Por decisión del presidente Javier Milei, el Gobierno nacional profundiza el proceso de reducción de la estructura estatal mediante un esquema de retiros voluntarios impulsado por el Ministerio de Desregulación y Transformación del Estado, encabezado por Federico Sturzenegger.
La medida apunta principalmente a organismos descentralizados, aunque desde Casa Rosada ya evalúan extender el mecanismo a áreas de la administración central en las próximas semanas.
Según fuentes oficiales, más de 2.300 trabajadores ya adhirieron al sistema de retiros voluntarios desde el inicio de la nueva etapa de recortes, mientras el Ejecutivo proyecta una reducción aún mayor en los próximos meses.
Vialidad y ANSES, entre los organismos más afectados
Dentro del plan de ajuste estatal, el oficialismo destacó como “los más exitosos” los procesos realizados en la Dirección Nacional de Vialidad y en la Administración Nacional de la Seguridad Social.
En Vialidad, estiman que cerca de 1.000 empleados dejaron el organismo, mientras que en ANSES hubo alrededor de 1.170 desvinculaciones, lo que representa aproximadamente un 10% de la planta de personal en ambos casos.
La política también se aplicó en Radio y Televisión Argentina, la Administración Nacional de Aviación Civil, la Casa de la Moneda y la empresa ferroviaria Belgrano Cargas y Logística.
Desde el oficialismo remarcan que quienes adhieren al retiro voluntario no podrán volver a trabajar en el Estado durante un período de cinco años.
Nuevos retiros en INTA y PAMI
El Gobierno ya prepara nuevas etapas del plan de ajuste en organismos públicos. Entre ellos aparece el Instituto Nacional de Tecnología Agropecuaria, donde avanzan conversaciones para implementar nuevos retiros.

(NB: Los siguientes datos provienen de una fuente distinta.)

Lemma visits_and_then m ot log c1 c2 L1 L2 :
  visits m ot log c1 L1 -> visits m ot log c2 L2 -> visits m ot log (fun a => and_then (c1 a) c2) (L1 ++ L2).
Proof.
  intros H1 H2 a Q HQ. unfold and_then. apply wp_bind, H1. rewrite fmap_app, visit_all_app in HQ.
  destruct (visit_all (entries L1) a) as [a' []]; [by apply wp_ret|]. by apply H2.
Qed.

Lemma visits_one m ot log i n : m !! iloc i = Some n -> key n = ikey i -> value n = ival i -> visits m ot log (visit func (iloc i)) [i].
Proof.
  intros Hn Hk Hv a Q HQ. eapply wp_visit; [exact Hn|]. rewrite Hk, Hv. cbn [fmap list_fmap visit_all entry_of] in HQ.
  unfold entry_of in HQ. destruct (func (ikey i) (ival i) a) as [a' []]; done.
Qed.

Lemma visits_child m ot log walk d i n s L :
  m !! iloc i = Some n -> has_child d n = present (top s) -> link d n = default NULL (top s) \/ s = E -> (s = E -> L = []) ->
  (s <> E -> visits m ot log (walk (default NULL (top s))) L) -> visits m ot log (in_child walk d (iloc i)) L.
Proof.
  intros Hn Hh Hl HL Hw a Q HQ. unfold in_child. apply wp_bind. eapply wp_read; [exact Hn|]. rewrite Hh.
  destruct s as [|sl si sr]; cbn [top present].
  - rewrite HL in HQ by done. by apply wp_ret.
  - destruct Hl as [Hl|]; [|done]. apply wp_bind. eapply wp_read; [exact Hn|]. rewrite Hl. by apply Hw.
Qed.
(** * Compiled patterns *)

(** What a pattern text [Q] of a given kind matches. *)
Definition kind_matches (m : GMatchType) (Q S : list Z) : bool :=
  match m with
  | G_MATCH_ALL => glob Q S
  | G_MATCH_ALL_TAIL => glob Q (reverse S)
  | G_MATCH_HEAD => bool_decide (Q `prefix_of` S)
  | G_MATCH_TAIL => bool_decide (Q `suffix_of` S)
  | G_MATCH_EXACT => bool_decide (Q = S)
  end.

(** [sp] is compiled from a pattern that means [P]. *)
Record compiled (sp : GPatternSpec) (Q P : list Z) : Prop := {
  compiled_buf : exists junk, pattern sp = encodes Q ++ 0 :: junk;
  compiled_text : Forall text_char Q;
  compiled_length : pattern_length sp = Z.of_nat (length (encodes Q));
  compiled_min S : Forall text_char S -> glob P S = true -> min_length sp <= Z.of_nat (length (encodes S));
  compiled_max S : Forall text_char S -> glob P S = true ->
    Z.of_nat (length (encodes S)) < 2 ^ 32 -> Z.of_nat (length (encodes S)) <= max_length sp;
  compiled_tail : match_type sp = G_MATCH_TAIL -> Z.of_nat (length (encodes Q)) <= min_length sp;
  compiled_kind S : Forall text_char S -> kind_matches (match_type sp) Q S = glob P S;
}.

Lemma text_nonzero cs : Forall text_char cs -> Forall (fun b => b <> 0) (encodes cs).
Proof. intros H. apply encodes_nonzero. eapply Forall_impl; [exact H|]. apply text_char_pos. Qed.

Lemma place_start l : place l 0 l.
Proof. apply (place_app []). Qed.

Lemma text_at_start cs t : Forall text_char cs -> text_at (encodes cs ++ 0 :: t) 0 [] cs.
Proof. intros H. split; [constructor|]. split; [done|]. exists t. apply place_start. Qed.

Lemma match_all_run sp Q junk S t :
  pattern sp = encodes Q ++ 0 :: junk -> Forall text_char Q -> Forall text_char S ->
  match_all sp (encodes S ++ 0 :: t) = Some (glob Q S).
Proof.
  intros Eb HQ HS. unfold match_all. rewrite Eb.
  destruct (ph_match_correct (encodes Q ++ 0 :: junk) (encodes S ++ 0 :: t) 0 0 Q S
    (Datatypes.S (length (encodes Q ++ 0 :: junk)))) as (w & ->); [by apply text_at_start..| |done].
  rewrite length_app. lia.
Qed.
(** ** [Simclr.py]: the class [AverageMeter] *)

Module AverageMeter.
Import Torch.

Section Meter.
Context {T : Type} {ST : Scalar T}.

(** A Python [int] used as a scalar operand. *)
Definition of_int (z : Z) : T := lit (inject_Z z).

(** The attributes of a meter.  [count] is a Python [int]; the values
    are Python numbers, as in [loss_meter.update(loss.item(), n)]. *)
Record t : Type := {
  val : T;
  avg : T;
  sum : T;
  count : Z
}.

(** [reset], which [__init__] calls: every attribute becomes [0]. *)
Definition reset : t :=
  {| val := lit 0; avg := lit 0; sum := lit 0; count := 0 |}.

(** [update(val, n)].  The three first assignments are done when the
    division of the fourth raises. *)
Definition update (self : t) (v : T) (n : Z) : t * option py_error :=
  let sum' := tadd (sum self) (tmul v (of_int n)) in
  let count' := (count self + n)%Z in
  if (count' =? 0)%Z
  then ({| val := v; avg := avg self; sum := sum'; count := count' |},
        Some ZeroDivisionError)
  else ({| val := v; avg := tdiv sum' (of_int count');
           sum := sum'; count := count' |},
        None).

(** A sequence of calls of [update]; the first exception ends it. *)
Fixpoint updates (self : t) (calls : list (T * Z)) : t * option py_error :=
  match calls with
  | [] => (self, None)
  | (v, n) :: rest =>
      match update self v n with
      | (self', Some e) => (self', Some e)
      | (self', None) => updates self' rest
      end
  end.

End Meter.

Arguments t : clear implicits.

End AverageMeter.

Además, el Ejecutivo analiza abrir el esquema en el Instituto Nacional de Servicios Sociales para Jubilados y Pensionados, organismo que cuenta con una planta cercana a los 11.000 trabajadores.

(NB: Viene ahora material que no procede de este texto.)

(** * Sports day tracker: score upsert, cascade delete, standings, stopwatch

    A shallow embedding of the logic of [src/App.js]: the score-entry form
    ([ScoreEntry]), the cascade deletes ([EventList], [ParticipantList]),
    the derived views ([EventScoresView], [OverallStandings]) and the
    [Stopwatch] component, over a small model of the Firestore collections
    they read and write. *)

From Stdlib Require Import ZArith QArith Lqa List Bool Ascii String Lia Permutation Sorted.
From Stdlib Require Import Decimal DecimalString DecimalZ.
From stdpp Require Import gmap strings.
Import ListNotations.

Local Open Scope string_scope.
Local Open Scope list_scope.

(** ** JavaScript numbers

    A JavaScript number is modelled as an exact rational or [NaN]: rounding
    and the infinities are idealised away, [NaN] is kept because the code
    tests numbers for truthiness and feeds differences to [sort]. *)

Module Js.

Inductive number :=
| Num (q : Q)
| NaN.

Definition add (a b : number) : number :=
  match a, b with
  | Num x, Num y => Num (x + y)
  | _, _ => NaN
  end.

Definition sub (a b : number) : number :=
  match a, b with
  | Num x, Num y => Num (x - y)
  | _, _ => NaN
  end.

(** [ToBoolean] on a number: [0] and [NaN] are falsy. *)
Definition truthy (n : number) : bool :=
  match n with
  | Num q => negb (Qeq_bool q 0)
  | NaN => false
  end.

Definition is_num (n : number) : bool :=
  match n with
  | Num _ => true
  | NaN => false
  end.

(** The rational behind a number, [0] for [NaN]. *)
Definition value (n : number) : Q :=
  match n with
  | Num q => q
  | NaN => 0
  end.

(** [SortCompare]: the sign of what the comparator returned, [NaN] counting
    as [+0]. *)
Definition sign (n : number) : comparison :=
  match n with
  | Num q => (q ?= 0)%Q
  | NaN => Eq
  end.

(** [Array.prototype.sort(comparefn)]. ECMAScript requires the sort to be
    stable, so for a consistent comparator its result is determined; this
    insertion sort computes it. [comparefn a b] negative puts [a] first. *)
Section Sort.
Context {A : Type} (comparefn : A -> A -> number).

Fixpoint insert (x : A) (l : list A) : list A :=
  match l with
  | [] => [x]
  | y :: l' =>
      match sign (comparefn x y) with
      | Gt => y :: insert x l'
      | _ => x :: y :: l'
      end
  end.

Definition sort (l : list A) : list A := fold_right insert [] l.
End Sort.

(** *** Objects used as dictionaries

    An object with string keys, its own properties in creation order.
    [Object.keys] lists the keys that are array indices first, in ascending
    numeric order, then the others in creation order. The keys are document
    ids; the properties every object inherits are left out. *)

Definition object (V : Type) : Type := list (string * V).

Fixpoint get {V : Type} (o : object V) (k : string) : option V :=
  match o with
  | [] => None
  | (k', v) :: o' => if String.eqb k' k then Some v else get o' k
  end.

Fixpoint set {V : Type} (o : object V) (k : string) (v : V) : object V :=
  match o with
  | [] => [(k, v)]
  | (k', v') :: o' =>
      if String.eqb k' k then (k', v) :: o' else (k', v') :: set o' k v
  end.

(** *** Strings of digits *)

Definition is_digit (c : ascii) : bool :=
  let n := nat_of_ascii c in (48 <=? n)%nat && (n <=? 57)%nat.

Definition is_dot (c : ascii) : bool := Ascii.eqb c "."%char.

Fixpoint all_digits (s : string) : bool :=
  match s with
  | EmptyString => true
  | String c s' => is_digit c && all_digits s'
  end.

(** Longest prefix of digits, and what follows it. *)
Fixpoint span_digits (s : string) : string * string :=
  match s with
  | String c s' =>
      if is_digit c
      then let '(d, r) := span_digits s' in (String c d, r)
      else (EmptyString, s)
  | EmptyString => (EmptyString, EmptyString)
  end.

Definition digit_value (c : ascii) : Z := Z.of_nat (nat_of_ascii c) - 48.

Fixpoint digits_value (acc : Z) (s : string) : Z :=
  match s with
  | EmptyString => acc
  | String c s' => digits_value (10 * acc + digit_value c) s'
  end.

(** A canonical numeric string below [2^32 - 1] is an array index. *)
Definition array_index (k : string) : option Z :=
  match k with
  | EmptyString => None
  | String c k' =>
      if all_digits k && (negb (Ascii.eqb c "0"%char) || String.eqb k' EmptyString)
                      && (digits_value 0 k <? 4294967295)%Z
      then Some (digits_value 0 k)
      else None
  end.

Definition is_index (k : string) : bool :=
  match array_index k with Some _ => true | None => false end.

Definition index_of (k : string) : Z :=
  match array_index k with Some i => i | None => 0 end.

Definition keys {V : Type} (o : object V) : list string :=
  let ks := map fst o in
  sort (fun a b => Num (inject_Z (index_of a - index_of b))) (List.filter is_index ks)
  ++ List.filter (fun k => negb (is_index k)) ks.

Definition pow10 (n : nat) : positive := Nat.iter n (Pos.mul 10) 1%positive.

(** [parseFloat] on a string without sign, exponent or white space, the only
    strings the score form lets into its state: the longest prefix
    [digits], [digits.digits], [digits.] or [.digits] is read as a decimal;
    with no digit at all the result is [NaN]. *)
Definition parseFloat (s : string) : number :=
  let '(ip, rest) := span_digits s in
  let fp := match rest with
            | String c r => if is_dot c then fst (span_digits r) else EmptyString
            | EmptyString => EmptyString
            end in
  match ip, fp with
  | EmptyString, EmptyString => NaN
  | _, _ =>
      Num (Qmake (digits_value 0 (ip ++ fp)) (pow10 (String.length fp)))
  end.

End Js.

(** ** Regular expressions

    Enough of the regular-expression language for the pattern of the score
    form, matched with Brzozowski derivatives. [test] is a full match: the
    source pattern is anchored with [^] and [$] and has no flags. *)

Module Regex.

Inductive regex :=
| Empty
| Eps
| Chr (p : ascii -> bool)
| Alt (r s : regex)
| Seq (r s : regex)
| Star (r : regex).

Definition Opt (r : regex) : regex := Alt r Eps.

Fixpoint nullable (r : regex) : bool :=
  match r with
  | Empty => false
  | Eps => true
  | Chr _ => false
  | Alt r s => nullable r || nullable s
  | Seq r s => nullable r && nullable s
  | Star _ => true
  end.

Fixpoint deriv (c : ascii) (r : regex) : regex :=
  match r with
  | Empty => Empty
  | Eps => Empty
  | Chr p => if p c then Eps else Empty
  | Alt r s => Alt (deriv c r) (deriv c s)
  | Seq r s =>
      if nullable r
      then Alt (Seq (deriv c r) s) (deriv c s)
      else Seq (deriv c r) s
  | Star r => Seq (deriv c r) (Star r)
  end.

Fixpoint test (r : regex) (s : string) : bool :=
  match s with
  | EmptyString => nullable r
  | String c s' => test (deriv c r) s'
  end.

(** The words of a regular expression. *)
Inductive matches : regex -> string -> Prop :=
| MEps : matches Eps EmptyString
| MChr p c : p c = true -> matches (Chr p) (String c EmptyString)
| MAltL r s w : matches r w -> matches (Alt r s) w
| MAltR r s w : matches s w -> matches (Alt r s) w
| MSeq r s u v : matches r u -> matches s v -> matches (Seq r s) (u ++ v)
| MStar0 r : matches (Star r) EmptyString
| MStarS r u v : matches r u -> matches (Star r) v -> matches (Star r) (u ++ v).

End Regex.

(** ** The Firestore collections

    The three collections under [artifacts/<appId>/public/data], each a list
    of documents in snapshot order. Event and participant ids are the
    strings the views pass around; the id of a score document is only ever
    used as a key and is a natural number here, [addDoc] taking one that is
    not in use. *)

Module Firestore.

Abbreviation DocId := nat (only parsing).

Record EventData := { e_name : string; e_type : string }.

Record ParticipantData := { name : string; house : string }.

Record ScoreData := {
  eventId : string;
  participantId : string;
  score : Js.number;
  timestamp : Z
}.

Record Db := {
  sportsday_events : list (string * EventData);
  sportsday_participants : list (string * ParticipantData);
  sportsday_scores : list (DocId * ScoreData)
}.

(** The requests the application sends. *)
Inductive Op :=
| DeleteEvent (id : string)
| DeleteParticipant (id : string)
| DeleteScore (id : DocId)
| AddScore (data : ScoreData)
| UpdateScore (id : DocId) (data : ScoreData)
| GetScores (byEvent byParticipant : option string)
| GetParticipants.

Inductive result (A : Type) :=
| Ok (a : A)
| Rejected (message : string).
Arguments Ok {A} a.
Arguments Rejected {A} message.

(** A store call: it may change the collections and either resolves or
    rejects with a message. *)
Definition Fire (A : Type) : Type := Db -> Db * result A.

Definition ret {A : Type} (a : A) : Fire A := fun d => (d, Ok a).

Definition bind {A B : Type} (m : Fire A) (k : A -> Fire B) : Fire B :=
  fun d =>
    match m d with
    | (d', Ok a) => k a d'
    | (d', Rejected e) => (d', Rejected e)
    end.

Notation "'await' x <- m ; k" := (bind m (fun x => k))
  (at level 10, x name, m at level 100, k at level 200).

(** [for (const x of xs) await body(x)]: stops at the first rejection. *)
Fixpoint for_of {A : Type} (xs : list A) (body : A -> Fire unit) : Fire unit :=
  match xs with
  | [] => ret tt
  | x :: xs' => await _ <- body x; for_of xs' body
  end.

(** A call whose promise is not awaited: what the store takes is done, what
    it rejects is lost, and the caller goes on either way without seeing
    the rejection. *)
Definition detached {A : Type} (m : Fire A) : Fire unit :=
  fun d => (fst (m d), Ok tt).

(** [xs.forEach(async x => { await body(x) })]: every call is started, none
    is awaited. *)
Fixpoint forEach_async {A : Type} (xs : list A) (body : A -> Fire unit) : Fire unit :=
  match xs with
  | [] => ret tt
  | x :: xs' => await _ <- detached (body x); forEach_async xs' body
  end.

Definition autoId (d : Db) : DocId :=
  S (list_max (map fst (sportsday_scores d))).

Definition with_scores (d : Db) (l : list (DocId * ScoreData)) : Db :=
  {| sportsday_events := sportsday_events d;
     sportsday_participants := sportsday_participants d;
     sportsday_scores := l |}.

Definition field_is (want : option string) (have : string) : bool :=
  match want with
  | Some v => String.eqb have v
  | None => true
  end.

(** [query(scores, where("eventId", "==", e), where("participantId", "==", p))],
    either clause optional. *)
Definition where_scores (byEvent byParticipant : option string)
    (l : list (DocId * ScoreData)) : list (DocId * ScoreData) :=
  List.filter (fun doc => field_is byEvent (eventId (snd doc))
                     && field_is byParticipant (participantId (snd doc))) l.

Definition has_doc (id : DocId) (l : list (DocId * ScoreData)) : bool :=
  existsb (fun doc => Nat.eqb (fst doc) id) l.

(** What an accepted request does to the collections. Deleting a document
    that is not there succeeds; updating one fails. *)
Definition commit (o : Op) (d : Db) : result Db :=
  match o with
  | DeleteEvent id =>
      Ok {| sportsday_events :=
              List.filter (fun doc => negb (String.eqb (fst doc) id)) (sportsday_events d);
            sportsday_participants := sportsday_participants d;
            sportsday_scores := sportsday_scores d |}
  | DeleteParticipant id =>
      Ok {| sportsday_events := sportsday_events d;
            sportsday_participants :=
              List.filter (fun doc => negb (String.eqb (fst doc) id)) (sportsday_participants d);
            sportsday_scores := sportsday_scores d |}
  | DeleteScore id =>
      Ok (with_scores d
            (List.filter (fun doc => negb (Nat.eqb (fst doc) id)) (sportsday_scores d)))
  | AddScore data =>
      Ok (with_scores d (sportsday_scores d ++ [(autoId d, data)]))
  | UpdateScore id data =>
      if has_doc id (sportsday_scores d)
      then Ok (with_scores d
                 (map (fun doc => if Nat.eqb (fst doc) id then (id, data) else doc)
                      (sportsday_scores d)))
      else Rejected "not-found"
  | GetScores _ _ => Ok d
  | GetParticipants => Ok d
  end.

Section Client.
(** Which requests the store takes: a request can be refused by the
    security rules or never reach the backend. *)
Variable accepts : Op -> bool.

Definition request (o : Op) : Fire unit :=
  fun d =>
    if accepts o
    then match commit o d with
         | Ok d' => (d', Ok tt)
         | Rejected e => (d, Rejected e)
         end
    else (d, Rejected "unavailable").

Definition deleteDoc_event (id : string) : Fire unit := request (DeleteEvent id).
Definition deleteDoc_participant (id : string) : Fire unit :=
  request (DeleteParticipant id).
Definition deleteDoc (id : DocId) : Fire unit := request (DeleteScore id).
Definition updateDoc (id : DocId) (data : ScoreData) : Fire unit :=
  request (UpdateScore id data).
Definition addDoc (data : ScoreData) : Fire unit := request (AddScore data).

Fuentes oficiales aseguraron que existen otros cuatro organismos bajo análisis, aunque evitaron precisar cuáles son debido al carácter “dinámico” del proceso.
El argumento oficial
Desde el Gobierno sostienen que el sistema de desvinculación voluntaria permite reducir costos y evitar conflictos gremiales, ya que se trata de acuerdos consensuados.
Según explicaron, el esquema contempla el pago de aproximadamente el 90% del salario bruto por cada año trabajado y, en muchos casos, el ahorro para el Estado comienza a reflejarse antes de cumplir un año.
En paralelo, remarcan que el retiro voluntario resulta menos costoso que afrontar indemnizaciones tradicionales.
De acuerdo con el último informe del Instituto Nacional de Estadística y Censos, correspondiente a marzo de 2026, la administración pública nacional y las empresas estatales cuentan actualmente con 276.104 empleados, lo que representa una caída interanual del 6,3%.
En Casa Rosada aseguran que, entre retiros voluntarios y contratos no renovados, ya se eliminaron más de 65.000 puestos de trabajo desde el inicio de la gestión libertaria.